---------- Records shown ----------

(* ===== verification/Web.v ===== *)
(** * The web handlers (web.rs)

    The form submissions of the browser pages: every one that changes the hub.  A
    handler answers a [Response]; an early return is the error of the monad.
    [user], [jar] and [info] are what the extractors give: the account of the
    session, its cookies, and the request's address and agent. *)

From stdpp Require Import pretty.
From S2P Require Import Prelude Strs Trim Schema External Fixtures Json Html Users Invites Sessions.
From S2P Require Import Tokens Access Groups GitCreds Config Instances InstanceText OauthStore.
From S2P Require Import Status AuditLog Sandbox Backend Gitsrc Pool Hub Launch Server Management.
Open Scope string_scope.
Open Scope hub_scope.

Module web.
Import hub html.

Inductive Response := Redirect (to : string) | Page (status : Z) (body : string).
Abbreviation W A := (M Hub Response A).
Definition respond {E} (m : W Response) : M Hub E Response := λ h,
  (Ok match (m h).1 with Ok r | Err r => r end, (m h).2).

Record CreateServerForm := {
  csrf : string; display_name : string; namespace : string; transport : string;
  command : string; repo : string; git_ref : string; url : string; env : string;
  config_file : string; connect_timeout_secs : string }.

Section web.
Context `{Machine} `{UrlCrate} `{HttpCrate} `{Shlex} `{Aead} `{Digest} `{launch.Children}.
Context (c : config.Config) (asset_ver source_url version : string).
(** The ids, nonces, codes and tokens drawn; the clock; snapshots as JSON. *)
Context (fresh : management.Drawn) (random : string) (now : Z)
  (snapshot_json : backend.CapabilitiesSnapshot → string).
Abbreviation env_dir := c.(config.env_dir).
Abbreviation page := (page asset_ver source_url version).

(** ** Answers *)
Definition back : string := html "<p><a href='/'>← Back</a></p>".
Definition forbidden : Response := Page 403 (page "Blocked"
  ("<h1>Request blocked</h1><p>Invalid or missing security token. Reload the page and try again.</p>" +:+ back)).
Definition admin_forbidden : Response := Page 403 (page "Forbidden"
  ("<h1>Administrators only</h1><p>You do not have access to this page.</p>" +:+ back)).
Definition error_page (msg : string) : Response := Page 200 (page "Error"
  ("<h1>Something went wrong</h1><p>" +:+ esc msg +:+ "</p>" +:+ back)).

----------

__What you are asked to do__. Set down only the lines above that fall between the line holding "From S2P Require Import Prelude" and the line holding "Inductive Response := Redirect", inclusive, keeping each exact.

__Exercise output__.
From S2P Require Import Prelude Strs Trim Schema External Fixtures Json Html Users Invites Sessions.
From S2P Require Import Tokens Access Groups GitCreds Config Instances InstanceText OauthStore.
From S2P Require Import Status AuditLog Sandbox Backend Gitsrc Pool Hub Launch Server Management.
Open Scope string_scope.
Open Scope hub_scope.

Module web.
Import hub html.

Inductive Response := Redirect (to : string) | Page (status : Z) (body : string).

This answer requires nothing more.